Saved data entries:

Content starts

(** X5: for a non-empty batch of non-empty examples, t1 > 0, a network
    that keeps shapes and a weight that is non-negative on non-negative
    times, batch_loss_fn returns a non-negative loss. *)
Theorem batch_loss_fn_nonneg (p : bool) (erf_inv : R -> R)
  (model : R -> tensor -> tensor) (w ib : R -> R) (data : list tensor)
  (t1 : R) (k : key) :
  data <> [] -> Forall (fun x => x <> []) data -> 0 < t1 ->
  (forall s y, length (model s y) = length y) ->
  (forall t, 0 <= t -> 0 <= w t) ->
  exists l, batch_loss_fn p erf_inv model w ib data t1 k = Ok l /\ 0 <= l.
Proof.
  intros Hne Hall Ht1 Hshape Hw.
  destruct (batch_loss_fn_value p erf_inv model w ib data t1 k Hne)
    as [ts [Hts [Hlen [_ Hloss]]]].
  eexists. split; [exact Hloss|].
  assert (HB : length data <> O) by (destruct data; [contradiction|discriminate]).
  apply Rmult_le_pos;
    [|left; apply Rinv_0_lt_compat, lt_0_INR; lia].
  apply sum_nonneg. apply Forall_forall. intros v Hv.
  apply in_map_iff in Hv. destruct Hv as [i [<- Hi]]. apply in_seq in Hi.
  unfold single_loss_fn.
  apply single_loss_of_noise_nonneg;
    [|apply normal_length|exact Hshape|].
  - rewrite Forall_forall in Hall. apply Hall. apply nth_In. lia.
  - apply Hw.
    rewrite (batch_times_ok p (length data) t1 k HB) in Hts.
    injection Hts as <-.
    pose proof (batch_time_bounds p (length data) t1 k i Ht1 ltac:(lia))
      as [H0 _].
    cbv zeta in H0. eapply Rle_trans; [|exact H0].
    apply Rmult_le_pos; [apply pos_INR|].
    left. apply Rdiv_lt_0_compat; [exact Ht1 | apply lt_0_INR; lia].
Qed.

Lemma batch_loss_fn_nonneg_witness :
  exists l,
    batch_loss_fn true (fun u => u) (fun _ y => y) weight int_beta
      [[1; 2]; [3; 4]] 10 (PRNGKey 1736) = Ok l /\ 0 <= l.
Proof.
  apply (batch_loss_fn_nonneg true (fun u => u) (fun _ y => y) weight int_beta
           [[1; 2]; [3; 4]] 10 (PRNGKey 1736)).
  - discriminate.
  - repeat constructor; discriminate.
  - lra.
  - intros s y. reflexivity.
  - apply weight_nonneg.
Defined.

End BatchFacts.

(** * Further properties of the optimisation step and of the network *)

Section StepFacts.
Open Scope R_scope.

Variable p : bool.
Variable erf_inv : R -> R.
Variables Model Grads Updates OptState : Type.
Variable forward : Model -> R -> tensor -> tensor.
Variable filter_grad : (Model -> result R) -> Model -> Grads.
Variable optim_update : Grads -> OptState -> Updates * OptState.
Variable apply_updates : Model -> Updates -> Model.

Lemma batch_loss_fn_empty (model : R -> tensor -> tensor) (w ib : R -> R)
  (t1 : R) (k : key) :
  batch_loss_fn p erf_inv model w ib [] t1 k = Raise ZeroDivisionError.
Proof. reflexivity. Qed.

(** X6: make_step raises ZeroDivisionError on an empty batch and returns
    no new state; on a non-empty batch it succeeds, the loss it reports is
    the batch loss of the parameters before the update, and the key it
    returns is the first child of a one-way split of its input key. *)
Theorem make_step_result (model : Model) (w ib : R -> R)
  (data : list tensor) (t1 : R) (k : key) (opt_state : OptState) :
  (data = [] ->
   make_step p erf_inv Model Grads Updates OptState forward filter_grad
     optim_update apply_updates model w ib data t1 k opt_state
   = Raise ZeroDivisionError) /\
  (data <> [] ->
   exists loss model' opt_state',
     batch_loss_fn p erf_inv (forward model) w ib data t1 k = Ok loss /\
     make_step p erf_inv Model Grads Updates OptState forward filter_grad
       optim_update apply_updates model w ib data t1 k opt_state
     = Ok (loss, model', next_key p k, opt_state')).
Proof.
  split.
  - intros ->. unfold make_step. rewrite batch_loss_fn_empty. reflexivity.
  - intros Hne.
    destruct (batch_loss_fn_value p erf_inv (forward model) w ib data t1 k Hne)
      as [ts [_ [_ [_ Hloss]]]].
    unfold make_step. rewrite Hloss. cbn [bind].
    destruct (optim_update _ opt_state) as [updates opt_state'].
    eexists _, _, _. split; reflexivity.
Qed.

End StepFacts.

Section StepWitness.
Open Scope R_scope.

Lemma make_step_result_witness :
  make_step false (fun u => u) unit unit unit unit
    (fun _ _ y => y) (fun _ _ => tt) (fun _ s => (tt, s)) (fun m _ => m)
    tt weight int_beta [] 10 (PRNGKey 1736) tt
  = Raise ZeroDivisionError /\
  exists loss model' opt_state',
    batch_loss_fn false (fun u => u) (fun _ y => y) weight int_beta
      [[1; 2]] 10 (PRNGKey 1736) = Ok loss /\
    make_step false (fun u => u) unit unit unit unit
      (fun _ _ y => y) (fun _ _ => tt) (fun _ s => (tt, s)) (fun m _ => m)
      tt weight int_beta [[1; 2]] 10 (PRNGKey 1736) tt
    = Ok (loss, model', next_key false (PRNGKey 1736), opt_state').
Proof.
  split.
  - apply (proj1 (make_step_result false (fun u => u) unit unit unit unit
                    (fun _ _ y => y) (fun _ _ => tt) (fun _ s => (tt, s))
                    (fun m _ => m) tt weight int_beta [] 10%R (PRNGKey 1736) tt)).
    reflexivity.
  - apply (proj2 (make_step_result false (fun u => u) unit unit unit unit
                    (fun _ _ y => y) (fun _ _ => tt) (fun _ s => (tt, s))
                    (fun m _ => m) tt weight int_beta [[1; 2]]%R 10%R
                    (PRNGKey 1736) tt)).
    discriminate.
Defined.

End StepWitness.

Section NetworkShapes.

Import Layers.

Lemma shape_eqb_eq (a b : shape) : shape_eqb a b = true <-> a = b.
Proof.
  unfold shape_eqb. destruct (list_eq_dec Nat.eq_dec a b); split;
    congruence.
Qed.

Lemma MixerBlock_call_mismatch (p : bool) (num_patches hidden_size mps mhs : nat)
  (k : key) (b : MixerBlock) (y : shape) :
  MixerBlock_init p num_patches hidden_size mps mhs k = Ok b ->
  y <> [hidden_size; num_patches] ->
  MixerBlock_call b y = Raise ValueError.
Proof.
  intros Hb Hne.
  destruct (MixerBlock_init_cases p num_patches hidden_size mps mhs k)
    as [[_ E]|[_ [_ [_ [_ E]]]]]; rewrite E in Hb; [discriminate|].
  injection Hb as <-.
  unfold MixerBlock_call. cbn [norm1].
  unfold LayerNorm_call. cbn [norm_shape].
  destruct (shape_eqb y [hidden_size; num_patches]) eqn:E'; [|reflexivity].
  apply shape_eqb_eq in E'. contradiction.
Qed.

(** X7: a mixer block built for (num_patches, hidden_size) accepts exactly
    the inputs of shape (hidden_size, num_patches), and returns that shape;
    every other input shape raises. *)
Theorem MixerBlock_call_shape (p : bool) (num_patches hidden_size mps mhs : nat)
  (k : key) (b : MixerBlock) (y : shape) :
  MixerBlock_init p num_patches hidden_size mps mhs k = Ok b ->
  (y = [hidden_size; num_patches] -> MixerBlock_call b y = Ok y) /\
  (y <> [hidden_size; num_patches] -> MixerBlock_call b y = Raise ValueError).
Proof.
  intros Hb. split.
  - intros ->. apply (MixerBlock_call_init p _ _ mps mhs k). exact Hb.
  - apply (MixerBlock_call_mismatch p _ _ mps mhs k). exact Hb.
Qed.

Lemma MixerBlock_call_shape_witness :
  exists b,
    MixerBlock_init true 49 64 512 512 (PRNGKey 1736) = Ok b /\
    MixerBlock_call b [64; 49] = Ok [64; 49] /\
    MixerBlock_call b [49; 64] = Raise ValueError.
Proof.
  eexists. split; [reflexivity|]. split.
  - apply (proj1 (MixerBlock_call_shape true 49 64 512 512 (PRNGKey 1736) _
                    [64; 49] eq_refl)). reflexivity.
  - apply (proj2 (MixerBlock_call_shape true 49 64 512 512 (PRNGKey 1736) _
                    [49; 64] eq_refl)). discriminate.
Defined.

Lemma conv_extent_floor (n ps : nat) :
  ps <> 0 -> ps <= n -> conv_extent n ps ps = Ok (n / ps).
Proof.
  intros Hps Hle. unfold conv_extent.
  assert (Hlt : (n <? ps) = false) by (apply Nat.ltb_ge; exact Hle).
  assert (Hz : (ps =? 0) = false) by (apply Nat.eqb_neq; exact Hps).
  rewrite Hlt, Hz. cbn [orb]. f_equal.
  replace n with ((n - ps) + 1 * ps) at 2 by lia.
  rewrite Nat.div_add by exact Hps. reflexivity.
Qed.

Content ends

Problem
The lines to extract from the data above begin with the line containing "tt weight int_beta [[1; 2]] 10" and end with the line containing "Import Layers.". Extract them exactly, including both.

Final answer
      tt weight int_beta [[1; 2]] 10 (PRNGKey 1736) tt
    = Ok (loss, model', next_key false (PRNGKey 1736), opt_state').
Proof.
  split.
  - apply (proj1 (make_step_result false (fun u => u) unit unit unit unit
                    (fun _ _ y => y) (fun _ _ => tt) (fun _ s => (tt, s))
                    (fun m _ => m) tt weight int_beta [] 10%R (PRNGKey 1736) tt)).
    reflexivity.
  - apply (proj2 (make_step_result false (fun u => u) unit unit unit unit
                    (fun _ _ y => y) (fun _ _ => tt) (fun _ s => (tt, s))
                    (fun m _ => m) tt weight int_beta [[1; 2]]%R 10%R
                    (PRNGKey 1736) tt)).
    discriminate.
Defined.

End StepWitness.

Section NetworkShapes.

Import Layers.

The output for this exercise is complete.